Exercise goal: The lines to copy are those with "coherent" in them. Pull each one from the entries below.

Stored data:

^^^^^^^^^^^^^^^^

(** A child change sends the cell back to where the previous one took it from. *)
Lemma child_moved_back c par i h h1 h2 :
  wf h → coherent h c → child_moved c par i h h1 →
  child_moved c (parent (h !!! c)) (Some (cur_index h c)) h1 h2 → heap_equiv h h2.
Proof.
  intros Hwf Hco Hm1 Hm2. pose proof Hm1 as [K1 P1 A1 G1 W1 I1 O1].
  pose proof Hm2 as [K2 P2 A2 G2 W2 I2 O2].
  assert (∀ x, filter (.≠ c) (kids h1 x) = filter (.≠ c) (kids h x)) as Hf.
  { intros x. rewrite K1. case_decide; rewrite ?filter_js_splice; apply list_filter_all, Forall_forall;
      intros y; by rewrite list_elem_of_filter; intros []. }
  split.
  - intros x. by rewrite A2, A1.
  - intros x. rewrite P2, P1. by case_decide; subst.
  - intros x. rewrite K2, Hf. simpl. unfold cur_index. case_decide as Hx.
    + rewrite Hx. apply kids_back; [apply Hwf|done].
    + apply filter_ne_id. by rewrite (tree_parent h (wf_tree _ Hwf)).
  - intros. by rewrite G2.
  - intros x. apply eds_perm; [apply Hwf|apply W2|]. intros e.
    destruct (decide (isAncestor h (Some c) (Some e) = true)) as [Ha|Ha];
      rewrite isAncestor_spec in Ha by apply Hwf.
    + specialize (I2 e (proj2 (child_moved_below _ _ _ _ _ _ Hm1) Ha)). specialize (Hco e Ha).
      destruct (parent (h !!! c)).
      * rewrite !attached_iff by (done || apply Hwf || apply W2).
        setoid_rewrite G2. by setoid_rewrite G1.
      * split; intros Hin; [by apply I2 in Hin|by apply Hco in Hin].
    + rewrite O2, O1; [done..|]. by rewrite (child_moved_below _ _ _ _ _ _ Hm1).
Qed.

(** ** The effect of executing a terminal change *)

Record terminal_set (e : ref) (t : option ref) (s : bool) (h h' : heap) : Prop := {
  ts_tree : same_tree h h';
  ts_attrs : same_attrs h h';
  ts_terminal : ∀ x b, getTerminal h' x b = if decide (x = e ∧ b = s) then t else getTerminal h x b;
  ts_sound : edges_sound h';
  ts_eds : ∀ x e', e' ∈ eds h' x ↔
    (e' = e ∧ t = Some x) ∨ (e' ∈ eds h x ∧ (e' = e → getTerminal h e (negb s) = Some x))
}.

Lemma terminalForCellChanged_spec h e t s :
  edges_sound h → terminal_set e t s h (terminalForCellChanged h e t s).1.
Proof.
  intros Hs. unfold terminalForCellChanged. cbn [fst]. destruct t as [t|]; [split|].
  - apply insertEdge_same_tree.
  - apply insertEdge_same_attrs.
  - intros. apply insertEdge_terminal.
  - by apply insertEdge_sound.
  - intros x e'. rewrite insertEdge_elem, removeFromTerminal_elem by done. intuition congruence.
  - fold (removeFromTerminal h e s). split.
    + apply removeFromTerminal_same_tree.
    + apply removeFromTerminal_same_attrs.
    + intros. apply removeFromTerminal_terminal.
    + by apply removeFromTerminal_sound.
    + intros x e'. rewrite removeFromTerminal_elem by done. intuition congruence.
Qed.

Lemma terminal_set_attached e t s h h' :
  terminal_set e t s h h' → attached h e → attached h' e.
Proof.
  intros Hm Ha b x. rewrite (ts_terminal _ _ _ _ _ Hm), (ts_eds _ _ _ _ _ Hm). case_decide as Hd.
  - intros ->. by left.
  - intros Hb. right. split; [by eapply Ha|]. intros _. destruct b, s; try done; exfalso; intuition.
Qed.

Lemma terminal_set_det e t s h1 h1' h2 h2' :
  heap_equiv h1 h2 → terminal_set e t s h1 h1' → terminal_set e t s h2 h2' → heap_equiv h1' h2'.
Proof.
  intros He [T1 A1 G1 S1 E1] [T2 A2 G2 S2 E2]. split; intros x.
  - by rewrite A1, A2, (he_attrs _ _ He).
  - by rewrite (proj2 (T1 x)), (proj2 (T2 x)), (he_parent _ _ He).
  - by rewrite (same_tree_kids h1 h1'), (same_tree_kids h2 h2'), (he_kids _ _ He).
  - intros b. by rewrite G1, G2, (he_terminal _ _ He).
  - apply eds_perm; [done..|]. intros e'.
    by rewrite E1, E2, (he_terminal _ _ He), (he_eds _ _ He).
Qed.

Lemma terminal_set_back e t s h h1 h2 :
  edges_sound h → attached h e → terminal_set e t s h h1 →
  terminal_set e (getTerminal h e s) s h1 h2 → heap_equiv h h2.
Proof.
  intros Hs Ha Hm1 Hm2. pose proof Hm1 as [T1 A1 G1 S1 E1]. pose proof Hm2 as [T2 A2 G2 S2 E2].
  assert (∀ x b, getTerminal h2 x b = getTerminal h x b) as Hg.
  { intros x b. rewrite G2, G1. case_decide; [destruct_and?; by subst|done]. }
  split; intros x.
  - by rewrite A2, A1.
  - by rewrite (proj2 (T2 x)), (proj2 (T1 x)).
  - by rewrite (same_tree_kids h1 h2), (same_tree_kids h h1).
  - done.
  - apply eds_perm; [done..|]. intros e'. destruct (decide (e' = e)) as [->|Hne].
    + assert (attached h2 e) by (eapply terminal_set_attached, terminal_set_attached; done).
      rewrite !attached_iff by done. by setoid_rewrite Hg.
    + rewrite E2, E1. intuition.
Qed.

(** ** Changes of one attribute *)

(** A write to a field that is neither part of the tree nor of the edges. *)
Record attr_write (f : mxCell → mxCell) : Prop := {
  aw_attrs : ∀ x y, attrs x = attrs y → attrs (f x) = attrs (f y);
  aw_parent : ∀ x, parent (f x) = parent x;
  aw_children : ∀ x, children (f x) = children x;
  aw_source : ∀ x, source (f x) = source x;
  aw_target : ∀ x, target (f x) = target x;
  aw_edges : ∀ x, edges (f x) = edges x
}.

Lemma attr_write_frame c f h :
  attr_write f → same_tree h (upd c f h) ∧ same_edges h (upd c f h).
Proof.
  intros [_ Hp Hc Hs Ht He]. split; intros d; rewrite upd_lookup; case_decide; subst; try done.
Qed.

Lemma attr_write_det c f h1 h2 :
  attr_write f → heap_equiv h1 h2 → heap_equiv (upd c f h1) (upd c f h2).
Proof.
  intros Hf He. destruct (attr_write_frame c f h1 Hf) as [T1 [E1 G1]%same_edges_eds],
    (attr_write_frame c f h2 Hf) as [T2 [E2 G2]%same_edges_eds].
  split; intros x.
  - rewrite !upd_lookup. case_decide; subst; [apply Hf|]; apply (he_attrs _ _ He).
  - by rewrite (proj2 (T1 x)), (proj2 (T2 x)), (he_parent _ _ He).
  - rewrite (same_tree_kids h1 _ x T1), (same_tree_kids h2 _ x T2). apply He.
  - intros b. by rewrite G1, G2, (he_terminal _ _ He).
  - by rewrite E1, E2, (he_eds _ _ He).
Qed.

Lemma attr_write_wf c f h : attr_write f → wf h → wf (upd c f h).
Proof.
  intros [T E]%(attr_write_frame c f h) [H1 H2 H3].
  split; [by eapply same_tree_ok|by eapply same_tree_acyclic|by eapply same_edges_sound].
Qed.

Lemma attr_write_back c f g h :
  attr_write f → attr_write g → g (f (h !!! c)) = h !!! c → heap_equiv h (upd c g (upd c f h)).
Proof.
  intros Hf Hg Hb. assert (∀ x, upd c g (upd c f h) !!! x = h !!! x) as Hx.
  { intros x. rewrite !upd_lookup. repeat case_decide; subst; congruence || done. }
  split; intros x; intros; unfold kids, eds, getTerminal; by rewrite Hx.
Qed.

Lemma attr_writes :
  (∀ v, attr_write (set_value v)) ∧ (∀ v, attr_write (set_style v)) ∧
  (∀ v, attr_write (set_geometry v)) ∧ (∀ v, attr_write (set_collapsed v)) ∧
  (∀ v, attr_write (set_visible v)).
Proof.
  split_and!; intros v; split; try done; intros [] []; unfold attrs; simpl; intros; by simplify_eq.
Qed.

(** ** Executing a change, and executing it again *)

(** When a change may be executed: a cell is not moved below itself, what is moved or
    reconnected is connected as its place in or out of the tree demands. *)
Definition admissible (h : heap) (ch : change) : Prop :=
  match ch with
  | mxChildChange _ par (Some c) _ _ => no_cycle h c par ∧ coherent h c
  | mxTerminalChange (Some e) _ _ _ => attached h e
  | _ => True
  end.

Lemma admissible_proper h h' ch : heap_equiv h h' → admissible h ch → admissible h' ch.
Proof.
  intros He. destruct ch as [| ? par [c|] | [e|] | | | | |]; simpl; try done.
  - intros [Hn Hc]. split.
    + intros p Hp Ha. apply (Hn p Hp). by rewrite <-(equiv_below _ _ _ _ He).
    + intros x. rewrite (equiv_below _ _ _ _ He), (he_parent _ _ He). intros Hx.
      specialize (Hc x Hx). by destruct (parent _); rewrite <-He.
  - by rewrite He.
Qed.

Lemma rootChanged_spec d r :
  heap_equiv (hp d) (hp (rootChanged cfg d r).1) ∧ root (rootChanged cfg d r).1 = r ∧
  (rootChanged cfg d r).2 = root d.
Proof.
  unfold rootChanged. cbn [fst snd].
  destruct (cellAdded_same (Data (hp d) r None 0%N (georef d)) r) as [Hs Hr]. split_and!; [|done..].
  by apply same_but_id_equiv in Hs.
Qed.

Ltac exec_cases ch :=
  destruct ch as [? r | ? par [c|] ? i | [e|] ? t s | [c|] ? v | [c|] ? v | [c|] ? v | [c|] ? v | [c|] ? v];
  destruct attr_writes as (AV & AS & AG & AC & AI); cbn [execute_change admissible];
  unfold execute_root, execute_terminal, execute_value, execute_style, execute_geometry, execute_collapse, execute_visible.

Lemma exec_wf d ch : wf (hp d) → admissible (hp d) ch → wf (hp (execute_change cfg d ch).1).
Proof.
  intros Hwf. exec_cases ch; intros Had; try done; try (by apply attr_write_wf).
  - destruct (rootChanged_spec d r) as (He & _ & _). destruct (rootChanged cfg d r). simpl in *.
    by rewrite <-He.
  - destruct Had. by apply execute_child_spec.
  - destruct (terminalForCellChanged_spec (hp d) e t s (wf_edges _ Hwf)) as [T _ _ Hs _].
    destruct (terminalForCellChanged _ _ _ _). simpl in *. destruct Hwf.
    split; [by eapply same_tree_ok|by eapply same_tree_acyclic|done].
Qed.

^^^^^^^^^^^^^^^^

Solution for this problem:
  wf h → coherent h c → child_moved c par i h h1 →
  | mxChildChange _ par (Some c) _ _ => no_cycle h c par ∧ coherent h c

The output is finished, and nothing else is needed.